Comment: Homelessness was on decline, until we changed course

Housing First was reducing homelessness until the Trump years. We need to resume those programs.

By Noah Smith / Bloomberg Opinion

The West Coast had a homelessness crisis even before the pandemic. Now it’s worse. Fortunately, the solution is already well-established: Just give homeless people a place to live. Republican President George W. Bush helped prove the effectiveness of that simple idea; what we need is a return to his successful policies.

Living in San Francisco, as I do, makes you acutely aware of the problem of homelessness. There are tent cities not just under overpasses, but along whole stretches of the street, surrounded by the sad litter of indigent people’s meager possessions. Men and women slumber in doorways under piles of filthy blankets. Needles litter public parks and people afflicted by drug withdrawal or mental illness bellow as they stagger down the street.

It’s unconscionable that so many citizens should have to wallow in a level of squalor more befitting the Middle Ages in a region that generates so much wealth. And the crisis isn’t just bad for the homeless themselves; it gives cities like San Francisco, Seattle and Los Angeles a dirty, unsafe reputation and makes simply walking down the street an unpleasant experience for many.

Homelessness in America was decreasing until around 2016; then that trend reversed. Chronic homelessness rose by 15 percent just from 2019 to 2020, while unsheltered homelessness rose 7 percent. The West Coast has borne the brunt of this increase. Contrary to the popular image of vagrants drifting around the country looking for welcoming cities, most of the homeless people in San Francisco became homeless while living in the city; only 8 percent came from out of state.

That strongly suggests rising rents are behind the increase in homelessness since 2016, especially in pricey West Coast cities that have refused to build sufficient housing to accommodate population growth. Now covid-19 has added another layer to the problem; some of the low-income people who fall through the cracks in government relief programs and can’t pay their rent will have nowhere to go but out into the streets.

The tragedy is that we already know how to reduce homelessness.
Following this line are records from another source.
(** C2. The progress equals 100 only in a state whose last [addFile]
    mutation succeeded, and [setUploadProgress(100)] is called only by the
    task that handles the acceptance of a pending [addFile]. A tick sets the
    progress to at most 95, in any state the callback runs in. The interval
    is created once per upload, with a period of 30 ms and a closure
    variable at 0; each tick adds the increment, the double nearest to
    95 / (1500 / 30) = 1.9, in double arithmetic and sets the progress to
    the sum, or to 95 when the sum reaches 95, clearing the interval: ticks
    1 to 49 set sums below 95 that are within 10^-13 of 1.9 * n, tick 50
    (50 * 30 ms = 1500 ms) sets 95, later ticks run nothing. All these sums
    are values of doubles. *)
Theorem C2_progress_100_only_on_success (s : State) :
  reachable s ->
  ((uploadProgress s == 100)%Q -> isSuccess (addFileMutation s) = true) /\
  (forall e, existsb sets_progress_100 (emitted e s) = true ->
     isPending (addFileMutation s) = true /\ exists d, e = AddFileSettled (Fulfilled d)) /\
  (forall cp, interval s = Some cp ->
     (uploadProgress (step IntervalTick s) <= 95)%Q /\
     (emitted IntervalTick s = [SetUploadProgress 95; ClearInterval] \/
      emitted IntervalTick s = [SetUploadProgress (js_add cp increment)])) /\
  (forall cp s0, mounted s0 = true ->
     (uploadProgress (interval_callback cp s0) <= 95)%Q) /\
  (interval s = Some 0%Q ->
     (forall n, (0 < n < 50)%nat ->
        uploadProgress (ticks n s) = ramp n /\
        (ramp n < 95)%Q /\
        (Qabs (ramp n - (19 # 10) * inject_Z (Z.of_nat n)) <= 1 # 10000000000000)%Q /\
        interval (ticks n s) <> None) /\
     (forall n, (50 <= n)%nat ->
        uploadProgress (ticks n s) = 95%Q /\ interval (ticks n s) = None)) /\
  increment = 4278419646001971 # 2251799813685248 /\
  (Qabs (increment - (19 # 10)) <= 1 # 2 ^ 53)%Q /\
  (95 <= ramp 50)%Q /\
  (forall n, (n <= 50)%nat -> Q_of_double (double_of_Q (ramp n)) = ramp n) /\
  (inject_Z 50 * intervalTime == duration)%Q /\
  (forall f a, mounted s = true -> chooserOpen s = true -> actor s = Some a ->
     let s' := step (FileChosen (Some f)) s in
     interval s' = Some 0%Q /\ uploadProgress s' = 0%Q /\
     filter is_setInterval (emitted (FileChosen (Some f)) s) = [SetInterval 30]).
Proof.
  intros HR. pose proof (reachable_Inv s HR) as HI.
  split; [apply (inv_progress s HI)|].
  split; [intros e He; apply (emitted_upload_effects e s HI); now right|].
  split.
  { intros cp Hi.
    destruct (tick_step s cp HI Hi) as [(_ & -> & _ & ->)|(Hb & -> & _ & ->)].
    - split; [apply Qle_refl|now left].
    - split; [now apply Qle_bool_false|now right]. }
  split.
  { intros cp s0 Hm. destruct (interval_callback_mounted s0 cp Hm) as [Ht Hf].
    destruct (Qle_bool 95 (js_add cp increment)) eqn:E.
    - destruct (Ht eq_refl) as (-> & _). apply Qle_refl.
    - destruct (Hf eq_refl) as (-> & _). now apply Qle_bool_false. }
  split.
  { intros Hi. destruct (ramp_ticks s HI Hi) as [Hlow Hhigh]. split.
    - intros n [Hn0 Hn]. destruct (Hlow n Hn) as [Hiv Hp].
      rewrite Hiv, (Hp Hn0). destruct (ramp_below n Hn) as (Hb & _ & Habs).
      split; [reflexivity|]. split; [|split; [exact Habs|discriminate]].
      apply Qnot_le_lt. intros Hle. apply Qle_bool_iff in Hle. congruence.
    - intros n Hn. destruct (Hhigh n Hn). now split. }
  destruct increment_value as (Hinc & _ & Habs).
  split; [exact Hinc|]. split; [exact Habs|].
  split; [apply Qle_bool_iff; apply ramp_table|].
  split; [exact ramp_is_double|].
  split; [reflexivity|].
  intros f a Hm Hc Ha s'.
  pose proof (upload_start_step s f HI Hm Hc) as H. cbv zeta in H. rewrite Ha in H.
  destruct H as (He & _ & Hp & Hi & _). subst s'. repeat split; auto.
  rewrite He. reflexivity.
Qed.

Lemma C2_progress_100_only_on_success_witness :
  uploadProgress (ticks 1 uploading_state) = 4278419646001971 # 2251799813685248 /\
  uploadProgress (ticks 3 uploading_state) = 1604407367250739 # 281474976710656 /\
  uploadProgress (ticks 49 uploading_state) = 3275665041470261 # 35184372088832 /\
  uploadProgress (ticks 50 uploading_state) = 95%Q /\
  uploadProgress (ticks 60 uploading_state) = 95%Q.
Proof.
  assert (HR : reachable uploading_state).
  { now exists [ActorChanged (Some backendActor) false; FilesSettled (Fulfilled []);
                ClickUpload; FileChosen (Some (mkFile "report.pdf" 204800))]. }
  destruct (C2_progress_100_only_on_success uploading_state HR)
    as (_ & _ & _ & _ & H & _).
  destruct (H eq_refl) as [Hlow Hhigh].
  split; [|split; [|split; [|split]]].
  - destruct (Hlow 1%nat) as [-> _]; [lia|vm_compute; reflexivity].
  - destruct (Hlow 3%nat) as [-> _]; [lia|vm_compute; reflexivity].
  - destruct (Hlow 49%nat) as [-> _]; [lia|vm_compute; reflexivity].
  - apply Hhigh. lia.
  - apply Hhigh. lia.
Defined.

(** ** Download *)

Lemma download_click_step (s : State) (fileId : Z) (fileName : string) :
  Inv s -> mounted s = true -> download_button_disabled s = false ->
  let s1 := step (ClickDownload fileId fileName) s in
  filesQuery s1 = filesQuery s /\ mounted s1 = true /\
  match actor s with
  | Some _ =>
      emitted (ClickDownload fileId fileName) s = [Call (CallGetFileContent fileId)] /\
      getFileContentMutation s1 = MPending useGetFileContent_after_await
  | None =>
      emitted (ClickDownload fileId fileName) s =
        [ToastError "Failed to download file" (Some "Actor not initialized");
         ConsoleError "Download error:" (JsError "Actor not initialized")] /\
      getFileContentMutation s1 = MError (JsError "Actor not initialized")
  end.
Proof.
  intros HI Hm Hd.
  inv_cases s HI; try discriminate Hm;
    destruct gm; try discriminate Hqg; try discriminate Hd; destruct a; norm_tr;
    repeat split; reflexivity.
Qed.

Lemma download_settle_step (s : State)
  (answer : Settled (option (string * list Byte.byte))) :
  Inv s -> isPending (getFileContentMutation s) = true ->
  let s2 := step (GetFileContentSettled answer) s in
  filesQuery s2 = filesQuery s /\
  match answer with
  | Fulfilled (Some (n, c)) =>
      emitted (GetFileContentSettled answer) s =
        [SaveAs n c; ToastSuccess "Download started!" (Some ("Downloading " ++ n))] /\
      getFileContentMutation s2 = MSuccess (mkFileContent n c)
  | Fulfilled None =>
      emitted (GetFileContentSettled answer) s =
        [ToastError "Failed to download file" (Some "File not found");
         ConsoleError "Download error:" (JsError "File not found")] /\
      getFileContentMutation s2 = MError (JsError "File not found")
  | RejectedWith t =>
      emitted (GetFileContentSettled answer) s =
        [ToastError "Failed to download file"
           (Some match t with
                 | JsError message => message
                 | NonError _ => "Unknown error"
                 end);
         ConsoleError "Download error:" t] /\
      getFileContentMutation s2 = MError t
  end.
Proof.
  intros HI Hp.
  inv_cases s HI;
    destruct gm; try discriminate Hqg; try discriminate Hp;
    rewrite (Hgk _ eq_refl); destruct answer as [[[n c]|]|t]; norm_tr;
    repeat split; reflexivity.
Qed.

Lemma reachable_download_pending (s : State) (fileId : Z) (fileName : string) :
  reachable s -> mounted s = true -> download_button_disabled s = false ->
  actor s <> None ->
  let s1 := step (ClickDownload fileId fileName) s in
  Inv s1 /\ isPending (getFileContentMutation s1) = true /\
  emitted (ClickDownload fileId fileName) s = [Call (CallGetFileContent fileId)].
Proof.
  intros HR Hm Hd Ha s1. pose proof (reachable_Inv s HR) as HI.
  destruct (download_click_step s fileId fileName HI Hm Hd) as (_ & _ & H).
  destruct (actor s); [|contradiction]. destruct H as [He Hg].
  subst s1. rewrite Hg. split; [now apply step_Inv|]. split; [reflexivity|exact He].
Qed.
Lemma Forall_weaken_life (ls : list SpeedLine) :
  Forall speedLineOK ls ->
  Forall (fun sl => speedLineOK sl /\ 0 <= life sl) ls.
Proof using.
  intros H. eapply Forall_impl; [| exact H]. cbn.
  intros sl Hok. split; [exact Hok | apply Hok].
Qed.


Lemma fadeSpeedLines_ok (steps : list (Q * Q)) :
  forall (L : Q) (ls : list SpeedLine),
    Forall (fun s => 0 <= fst s) steps ->
    Forall (fun sl => speedLineOK sl /\ L <= life sl) ls ->
    Forall (fun sl => speedLineOK sl /\ L + elapsedOf steps <= life sl)
      (fadeSpeedLines steps ls).
Proof using.
  induction steps as [| [dt forward] steps IH]; intros L ls Hsteps Hall;
    cbn [fadeSpeedLines elapsedOf fold_right fst].
  - eapply Forall_impl; [| exact Hall]. cbn. intros sl [H1 H2].
    split; [exact H1 | lra].
  - inversion Hsteps as [| ? ? Hdt Hrest]; subst. cbn [fst] in Hdt.
    pose proof (IH (L + dt) _ Hrest
                  (updateSpeedLines_ok dt forward L ls Hdt Hall)) as H.
    eapply Forall_impl; [| exact H]. cbn. intros sl [H1 H2].
    split; [exact H1 |]. fold (elapsedOf steps). lra.
Qed.


(** ** Every obstacle lands *)

Lemma stepObstacleMany_landed (steps : list (Q * Q * Q)) (i : nat) :
  forall o, landed o = true -> landed (stepObstacleMany steps i o) = true.
Proof.
  induction steps as [| [[time dt] forward] steps IH]; intros o H;
    cbn [stepObstacleMany].
  - exact H.
  - apply IH. apply (stepObstacle_later time dt forward i o). exact H.
Qed.

Lemma fall_bound (steps : list (Q * Q * Q)) (i : nat) :
  forall (o : Obstacle) (S : Q),
    Forall (fun s => 0 <= snd (fst s)) steps ->
    0 <= S ->
    falling o = true -> landed o = false ->
    vec_y (scale (mesh o)) = 1 ->
    vy o <= -25 * S ->
    vec_y (position (mesh o)) <= 11 - 12.5 * S * S ->
    steps <> [] \/ 1 < vec_y (position (mesh o)) ->
    let o' := stepObstacleMany steps i o in
    landed o' = true \/
    1 < vec_y (position (mesh o'))
      <= 11 - 12.5 * (S + fallTime steps) * (S + fallTime steps).
Proof.
  induction steps as [| [[time dt] forward] steps IH];
    intros o S Hsteps HS Hf Hl Hsc Hv Hy Hne;
    cbn [stepObstacleMany fallTime fold_right fst snd].
  - right. destruct Hne as [C | H1]; [contradiction |].
    split; [exact H1 | nra].
  - inversion Hsteps as [| ? ? Hdt Hrest]; subst. cbn [fst snd] in Hdt.
    fold (fallTime steps).
    destruct (stepObstacle_falling time dt forward i o Hf Hl)
      as (Hland & Hfall & Esc & _).
    cbv zeta in Hland, Hfall. rewrite Hsc in Hland, Hfall.
    set (y' := vec_y (position (mesh o)) + (vy o + -25 * dt) * dt) in *.
    assert (Hy' : y' <= 11 - 12.5 * (S + dt) * (S + dt)).
    { subst y'. nra. }
    destruct (Qlt_le_dec (0.5 + 1 / 2) y') as [Hgt | Hle].
    + destruct (Hfall Hgt) as (E1 & E2 & E3 & E4).
      assert (Ehalf : 0.5 + 1 / 2 == 1) by reflexivity.
      assert (H1 : 1 < y') by (rewrite <- Ehalf; exact Hgt).
      set (o1 := stepObstacle time dt forward i o) in *.
      assert (HS' : 0 <= S + dt) by lra.
      assert (Esc' : vec_y (scale (mesh o1)) = 1)
        by (rewrite Esc; exact Hsc).
      assert (Hv' : vy o1 <= -25 * (S + dt)) by (rewrite E2; lra).
      assert (Hy1 : vec_y (position (mesh o1))
                    <= 11 - 12.5 * (S + dt) * (S + dt))
        by (rewrite E1; exact Hy').
      assert (H1' : 1 < vec_y (position (mesh o1)))
        by (rewrite E1; exact H1).
      destruct (IH o1 (S + dt) Hrest HS' E4 E3 Esc' Hv' Hy1 (or_intror H1'))
        as [L | [B1 B2]].
      * left. exact L.
      * right. split; [exact B1 |].
        eapply Qle_trans; [exact B2 |]. apply Qle_lteq. right. ring.
    + left. apply stepObstacleMany_landed. apply (Hland Hle).
Qed.
Lemma box_dist2_le_corner_dist2 cell p : box_dist2 cell p <= corner_dist2 cell p.
Proof.
  unfold box_dist2, corner_dist2. cbv zeta.
  destruct (nearest_corner_cases cell p) as [Cx Cy].
  rewrite !plus_IZR.
  pose proof (box_axis_le_corner (IZR (fst cell)) (fst p)
                (fst (nearest_corner cell p))) as Hx.
  pose proof (box_axis_le_corner (IZR (snd cell)) (snd p)
                (snd (nearest_corner cell p))) as Hy.
  cbv zeta in Hx, Hy.
  assert (Hx' := Hx ltac:(destruct Cx as [-> | ->]; rewrite ?plus_IZR; auto)).
  assert (Hy' := Hy ltac:(destruct Cy as [-> | ->]; rewrite ?plus_IZR; auto)).
  lra.
Qed.

Lemma corner_push_clear cell ar p :
  ar * ar <= box_dist2 cell p ->
  corner_push cell ar p = Some (fst p, snd p).
Proof.
  intros Hc. unfold corner_push. cbv zeta.
  pose proof (box_dist2_le_corner_dist2 cell p).
  replace (Rltb (corner_dist2 cell p) (ar * ar)) with false; [reflexivity |].
  symmetry. apply Rltb_false. lra.
Qed.

Lemma set_coord_eta self :
  set_coord (fst (coord (agent (_level self))), snd (coord (agent (_level self))))
    self = self.
Proof. destruct self as [[g [[x y] t] cs] gs s st tu ar cr]. reflexivity. Qed.

Lemma changed_eta p : changed p (fst p, snd p) = false.
Proof. unfold changed. cbn [fst snd]. rewrite !Rneqb_refl. reflexivity. Qed.
Fixpoint cube_root_bits (bits : nat) (n r : Z) : Z :=
  match bits with
  | O => r
  | S b =>
      let r' := r + 2 ^ Z.of_nat b in
      cube_root_bits b n (if r' * r' * r' <=? n then r' else r)
  end.

Definition frac_cbrt32 (p : Z) : Z := wrap32 (cube_root_bits 40 (p * 2 ^ 96) 0).
Definition frac_sqrt32 (p : Z) : Z := wrap32 (Z.sqrt (p * 2 ^ 64)).

Definition K : list Z := Eval vm_compute in map frac_cbrt32 (primes_below 312).
Definition H0 : list Z := Eval vm_compute in map frac_sqrt32 (primes_below 20).

(** The eight working variables a..h, also the intermediate hash value. *)
Record hash8 : Type := mkHash8 {
  va : Z; vb : Z; vc : Z; vd : Z; ve : Z; vf : Z; vg : Z; vh : Z
}.

Definition initial_hash : hash8 :=
  mkHash8 (nth 0 H0 0) (nth 1 H0 0) (nth 2 H0 0) (nth 3 H0 0)
          (nth 4 H0 0) (nth 5 H0 0) (nth 6 H0 0) (nth 7 H0 0).

(** Padding: a 1 bit, zero bits up to 56 modulo 64 bytes, then the bit
    length as a 64-bit big-endian integer. *)
Fixpoint be_bytes (n : nat) (x : Z) : list Z :=
  match n with
  | O => []
  | S m => Z.land (Z.shiftr x (8 * Z.of_nat m)) 255 :: be_bytes m x
  end.

Definition pad (msg : list Z) : list Z :=
  let len := Z.of_nat (List.length msg) in
  msg ++ [128] ++ repeat 0 (Z.to_nat ((55 - len) mod 64)) ++ be_bytes 8 (8 * len).

Fixpoint be_words (n : nat) (bs : list Z) : list Z :=
  match n, bs with
  | S m, b0 :: b1 :: b2 :: b3 :: rest =>
      (((b0 * 256 + b1) * 256 + b2) * 256 + b3) :: be_words m rest
  | _, _ => []
  end.

(** Message schedule: W_t for t = 16..63 appended to the 16 block words. *)
Fixpoint extend (n : nat) (w : list Z) : list Z :=
  match n with
  | O => w
  | S m =>
      let t := List.length w in
      let x := add32 (add32 (ssig1 (nth (t - 2) w 0)) (nth (t - 7) w 0))
                     (add32 (ssig0 (nth (t - 15) w 0)) (nth (t - 16) w 0)) in
      extend m (w ++ [x])
  end.

Definition round (s : hash8) (kw : Z * Z) : hash8 :=
  let t1 := add32 (add32 (add32 (vh s) (bsig1 (ve s))) (Ch (ve s) (vf s) (vg s)))
                  (add32 (fst kw) (snd kw)) in
  let t2 := add32 (bsig0 (va s)) (Maj (va s) (vb s) (vc s)) in
  mkHash8 (add32 t1 t2) (va s) (vb s) (vc s) (add32 (vd s) t1) (ve s) (vf s) (vg s).
(** The first attempt that is not retried decides: after [k] retried
    failures, an answer is returned and a fatal status is raised, and the
    trace is that of [k + 1] attempts. The back-offs before attempt [k]
    must be computable: [k <= 1024]. *)
Lemma retry_loop_decided :
  forall (k n i0 : nat) (t : trace) (last_error : option exn),
    posts_made t = i0 ->
    Z.of_nat (i0 + n) = max_retries ->
    (k < n)%nat ->
    (i0 + k <= 1024)%nat ->
    (forall i, (i0 <= i < i0 + k)%nat ->
       exists e, handle_outcome (transport w i req) = Captured e false) ->
    retry_loop w req max_retries retry_delay
      (List.map Z.of_nat (seq i0 n)) last_error t
    = match handle_outcome (transport w (i0 + k) req) with
      | Return content =>
          (Ok content, t ++ attempts_from req retry_delay i0 (S k))
      | Captured e true =>
          (Raise e, t ++ attempts_from req retry_delay i0 (S k))
      | Captured e false =>
          retry_loop w req max_retries retry_delay
            (List.map Z.of_nat (seq i0 n)) last_error t
      end.
Proof.
  induction k as [|k IH]; intros n i0 t last_error Hposts Hmax Hk Hsmall Hfail.
  - destruct n as [|n]; [lia|].
    rewrite Nat.add_0_r.
    destruct (handle_outcome (transport w i0 req)) as [content | e [|]] eqn:Ho;
      [| |reflexivity];
      change (seq i0 (S n)) with (i0 :: seq (S i0) n); cbn [List.map];
      now rewrite retry_loop_cons, Hposts, Ho.
  - destruct n as [|n]; [lia|].
    destruct (Hfail i0 ltac:(lia)) as (e0 & He0).
    specialize (IH n (S i0)
                  ((t ++ [Post req])
                     ++ [Sleep (backoff_delay retry_delay (Z.of_nat i0))])
                  (Some e0)).
    replace (S i0 + k)%nat with (i0 + S k)%nat in IH by lia.
    destruct (handle_outcome (transport w (i0 + S k) req))
      as [content | e [|]] eqn:Ho; [| |reflexivity];
      change (seq i0 (S n)) with (i0 :: seq (S i0) n); cbn [List.map];
      rewrite retry_loop_cons, Hposts, He0;
      (replace (Z.of_nat i0 <? max_retries - 1) with true
         by (symmetry; apply Z.ltb_lt; lia));
      (replace (1024 <=? Z.of_nat i0) with false
         by (symmetry; apply Z.leb_gt; lia));
      cbn [andb];
      (rewrite IH;
       [rewrite attempts_from_S, <- !app_assoc; reflexivity
       | rewrite !posts_made_app, Hposts; cbn; lia
       | lia | lia | lia
       | intros i Hi; apply Hfail; lia]).
Qed.
(** X14.  What a string paragraph contributes to the result of
    [splitByBrTag]: pieces none of which holds the delimiter and which,
    joined by the delimiter, give the paragraph back, so that no text is
    lost or made up. *)
Theorem splitItem_pieces (delimiter s : string) (h : heap) :
  delimiter <> "" ->
  exists ps,
    splitItem delimiter (VStr s) h = Some (VStr <$> ps, h)
    /\ joinWith delimiter ps = s
    /\ Forall (fun p => includes delimiter p = false) ps.
Proof.
  intros Hd. exists (pieces delimiter s). split; [|by apply pieces_pieces].
  unfold splitItem, pieces. by destruct (includes delimiter s).
Qed.

Lemma splitItem_pieces_witness :
  exists ps,
    splitItem "<br>" (VStr "a<br><br>b") [] = Some (VStr <$> ps, [])
    /\ joinWith "<br>" ps = "a<br><br>b"
    /\ Forall (fun p => includes "<br>" p = false) ps.
Proof. by apply splitItem_pieces. Defined.

(** X15.  On an array of strings [splitByBrTag] returns a new array and
    leaves its argument as it was; applied to its own result it returns a
    new array with the same strings: there is nothing left to split. *)
Theorem splitByBrTag_twice (h : heap) (l : loc) (c : cell) (ss : list string) :
  h !! l = Some c -> elems c = Some (VStr <$> ss) ->
  exists out h1 h2,
    splitByBrTag (VRef l) h = Some (VRef (length h), h1)
    /\ readArray (VRef (length h)) h1 = Some (VStr <$> out, h1)
    /\ splitByBrTag (VRef (length h)) h1 = Some (VRef (length h1), h2)
    /\ readArray (VRef (length h1)) h2 = Some (VStr <$> out, h2)
    /\ readArray (VRef l) h2 = Some (VStr <$> ss, h2).
Proof.
  intros Hl He.
  pose proof (splitByBrTag_strings h l c _ ss Hl He eq_refl) as H1.
  set (h1 := h ++ [array (VStr <$> brPieces ss)]) in *.
  assert (h1 !! length h = Some (array (VStr <$> brPieces ss))) as Hl1.
  { unfold h1. by rewrite list_lookup_middle. }
  pose proof (splitByBrTag_strings h1 (length h) _ _ (brPieces ss) Hl1 eq_refl eq_refl) as H2.
  rewrite brPieces_fixed in H2.
  exists (brPieces ss), h1, (h1 ++ [array (VStr <$> brPieces ss)]).
  split; [done|]. split.
  { unfold readArray. erewrite bind_run; [|unfold readCell; by rewrite Hl1]. done. }
  split; [done|]. split.
  { unfold readArray. erewrite bind_run; [|unfold readCell; by rewrite list_lookup_middle].
    done. }
  unfold readArray. erewrite bind_run; cycle 1.
  { unfold readCell, h1.
    by rewrite (lookup_app_l_Some _ _ _ _ (lookup_app_l_Some _ [array _] _ _ Hl)). }
  by rewrite He.
Qed.

Lemma splitByBrTag_twice_witness :
  exists out h1 h2,
    splitByBrTag (VRef 0) [array (VStr <$> ["a<br>b"; "c"])] = Some (VRef 1, h1)
    /\ readArray (VRef 1) h1 = Some (VStr <$> out, h1)
    /\ splitByBrTag (VRef 1) h1 = Some (VRef (length h1), h2)
    /\ readArray (VRef (length h1)) h2 = Some (VStr <$> out, h2)
    /\ readArray (VRef 0) h2 = Some (VStr <$> ["a<br>b"; "c"], h2).
Proof.
  apply (splitByBrTag_twice [array (VStr <$> ["a<br>b"; "c"])] 0
           (array (VStr <$> ["a<br>b"; "c"])) ["a<br>b"; "c"]); reflexivity.
Defined.
(** X9: the query that matches everything is returned for the empty
    request only: as soon as one category, keyword or exclusion keyword
    is left after filtering, the result is another string. *)
Theorem match_everything_iff_empty (o : SetOrder)
    (c k : option (list string)) (l : option string)
    (e : option (list string)) :
  build_search_query o c k l e = "all:*"
  <-> all_blank c /\ all_blank k /\ all_blank e.
Proof.
  rewrite <- !stripped_nil_iff, build_search_query_eq.
  unfold main_query, with_exclusion, cat_group, kw_or_group.
  destruct (stripped c), (stripped k), (stripped e); cbn;
    split; try discriminate; try tauto;
    intros (H1 & H2 & H3); discriminate.
Qed.

(** ** The spellings of AND *)

Ltac upper_char_cases c H :=
  destruct c as [[] [] [] [] [] [] [] []]; vm_compute in H;
  try discriminate H; injection H as H;
  (split; [first [left; reflexivity | right; reflexivity] | exact H]).

Lemma upper_char_A (c : ascii) (r r' : string) :
  upper_char c ++ r = String "A" r' ->
  (c = "A"%char \/ c = "a"%char) /\ r = r'.
Proof. intros H. upper_char_cases c H. Qed.

Lemma upper_char_N (c : ascii) (r r' : string) :
  upper_char c ++ r = String "N" r' ->
  (c = "N"%char \/ c = "n"%char) /\ r = r'.
Proof. intros H. upper_char_cases c H. Qed.

Lemma upper_char_D (c : ascii) (r r' : string) :
  upper_char c ++ r = String "D" r' ->
  (c = "D"%char \/ c = "d"%char) /\ r = r'.
Proof. intros H. upper_char_cases c H. Qed.

Lemma upper_empty (s : string) : upper s = EmptyString -> s = EmptyString.
Proof.
  destruct s as [|c s]; [reflexivity|]. cbn [upper]. unfold upper_char.
  destruct (_ =? _)%nat; [discriminate|].
  destruct (_ || _); discriminate.
Qed.

Lemma upper_is_and (s : string) : upper s = "AND" <-> In s and_spellings.
Proof.
  split.
  - destruct s as [|c1 [|c2 [|c3 s]]]; cbn [upper]; intros H.
    + discriminate H.
    + apply upper_char_A in H. destruct H as [_ H]. discriminate H.
    + apply upper_char_A in H. destruct H as [_ H].
      apply upper_char_N in H. destruct H as [_ H]. discriminate H.
    + apply upper_char_A in H. destruct H as [H1 H].
      apply upper_char_N in H. destruct H as [H2 H].
      apply upper_char_D in H. destruct H as [H3 H].
      apply upper_empty in H. subst s.
      destruct H1, H2, H3; subst; simpl; tauto.
  - unfold and_spellings.
    intros H. repeat (destruct H as [<- | H]; [reflexivity|]). destruct H.
Qed.

Lemma logic_is_and_iff (l : option string) :
  logic_is_and l = true <-> selects_and l.
Proof.
  destruct l as [[|c s]|]; cbn [selects_and].
  - split; [now left | reflexivity].
  - rewrite logic_is_and_nonempty by discriminate.
    rewrite String.eqb_eq, upper_is_and. split; [now right|].
    intros [H | H]; [discriminate H | exact H].
  - split; [trivial | reflexivity].
Qed.

(** X10: with categories and keywords both present, they are joined with
    AND when the logic argument is absent, empty or one of the eight
    spellings of AND in upper and lower case, and with OR for every other
    string, a spelling of AND with a space around it included. *)
Theorem logic_decision (o : SetOrder)
    (c k : option (list string)) (l : option string)
    (e : option (list string)) :
  stripped c <> [] -> stripped k <> [] ->
  (selects_and l ->
   build_search_query o c k l e =
   with_exclusion o (stripped e)
     (cat_group (stripped c) ++ " AND " ++ kw_or_group o (stripped k)))
  /\ (~ selects_and l ->
      build_search_query o c k l e =
      with_exclusion o (stripped e)
        (cat_group (stripped c) ++ " OR " ++ kw_or_group o (stripped k))).
Proof.
  intros Hc Hk. rewrite build_search_query_both by assumption.
  split; intros H.
  - apply logic_is_and_iff in H. now rewrite H.
  - destruct (logic_is_and l) eqn:E; [|reflexivity].
    apply logic_is_and_iff in E. contradiction.
Qed.
(** * Transcript evaluator: the accreditation checker of Transcript.py

    A shallow embedding of [check_accreditation] (Transcript.py, lines
    99-118) and of the six registry adapters it dispatches to (lines
    120-157), together with the memoisation that
    [functools.lru_cache(maxsize=1000)] puts in front of it.

    Python values are modelled as follows.
    - [str] is a list of Unicode code points ([pystr]).
    - The outside world (the registries and the random generator) is a
      [world]: what each HTTP request is answered with, and the stream of
      values [random.random()] produces.
    - Everything the function does to its environment is recorded in a
      [state]: the memoisation cache, the trace of observable events
      (sleeps, HTTP requests, [st.error] messages) and the number of random
      draws made so far.
    - A computation is a function [world -> state -> outcome * state]; an
      outcome is a value or a raised exception.
    - A duration is the rational number the [float] stands for; where the
      code computes one (line 102) the rounding of binary64 is written
      out. [convert_gpa] is on hardware floats. *)

From Stdlib Require Import String Ascii List NArith ZArith QArith Bool Sorted Lia Lqa.
From Stdlib Require Import Qround Qabs Qpower Floats Permutation.
Import ListNotations.

(** ** Strings *)

Definition pystr := list N.

(** An ASCII literal of the source, as code points. *)
Definition py (s : string) : pystr :=
  map N_of_ascii (list_ascii_of_string s).

Fixpoint str_eqb (a b : pystr) : bool :=
  match a, b with
  | [], [] => true
  | x :: a', y :: b' => N.eqb x y && str_eqb a' b'
  | _, _ => false
  end.

Fixpoint startswith (p s : pystr) : bool :=
  match p, s with
  | [], _ => true
  | x :: p', y :: s' => N.eqb x y && startswith p' s'
  | _ :: _, [] => false
  end.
Eight years ago, people who paid attention to the issue were celebrating a dramatic multi-year decline in the number of Americans living on the streets. From 2005 to 2007, chronic homelessness dropped by 30 percent; and then, despite the Great Recession, fell by another 15 percent by 2013. The reason was a policy called “Housing First,” implemented by the George W. Bush administration and carried on during Barack Obama’s first term. But though the price tag was modest — less than $2 billion a year — it was undermined by austerity and ultimately died under President Donald Trump.

Housing First was not rocket science. It’s based on the incredibly basic idea that homelessness — as the name implies — is about the lack of a home. Instead of requiring people to sober up or meet other difficult requirements before getting a government-funded living space, Housing First gives people the security of a roof over their heads and then works on getting them sober and into a job. It’s a recognition that shelter is a prerequisite for self-improvement. Adding to the blunt fact of homelessness’ decline from 2005-13, there’s plenty of research showing that Housing First is an effective policy. Nor is it a case of government needing to spend more; the money saved on social services largely offsets the additional amount spent on housing, since it’s much easier to take care of people when they’re not on the street.

In the wake of the pandemic, some states and cities are making valiant efforts to fight homelessness. California’s Project Homekey, a plan to convert motels and other properties into shelters, is already having positive effects. This is no coincidence; the state’s governor, Gavin Newsom, is being advised by Philip Mangano, who devised Bush’s successful policy against homelessness.

But what’s really needed is federal money. Left to their own devices, states and cities will be too cash-strapped to buy housing for the homeless, and some will be worried (rationally or irrationally) that providing housing would simply draw in more indigent people from elsewhere. Fortunately, the federal government provided such funds under the CARES Act of 2020 and Biden’s relief bill this year. But the programs are temporary, and like Project Homekey, they’re focused on short-term shelter; some states aren’t even taking the money.

The federal government needs to attack not just the expected surge in homelessness from covid, but the longer-term rise that began five years ago. A return to the Bush policy of Housing First would cost little, but would have huge effects on improving the quality and appeal of America’s cities, as well as on relieving the suffering of society’s least fortunate.

Noah Smith is a Bloomberg Opinion columnist. He was an assistant professor of finance at Stony Brook University, and he blogs at Noahpinion.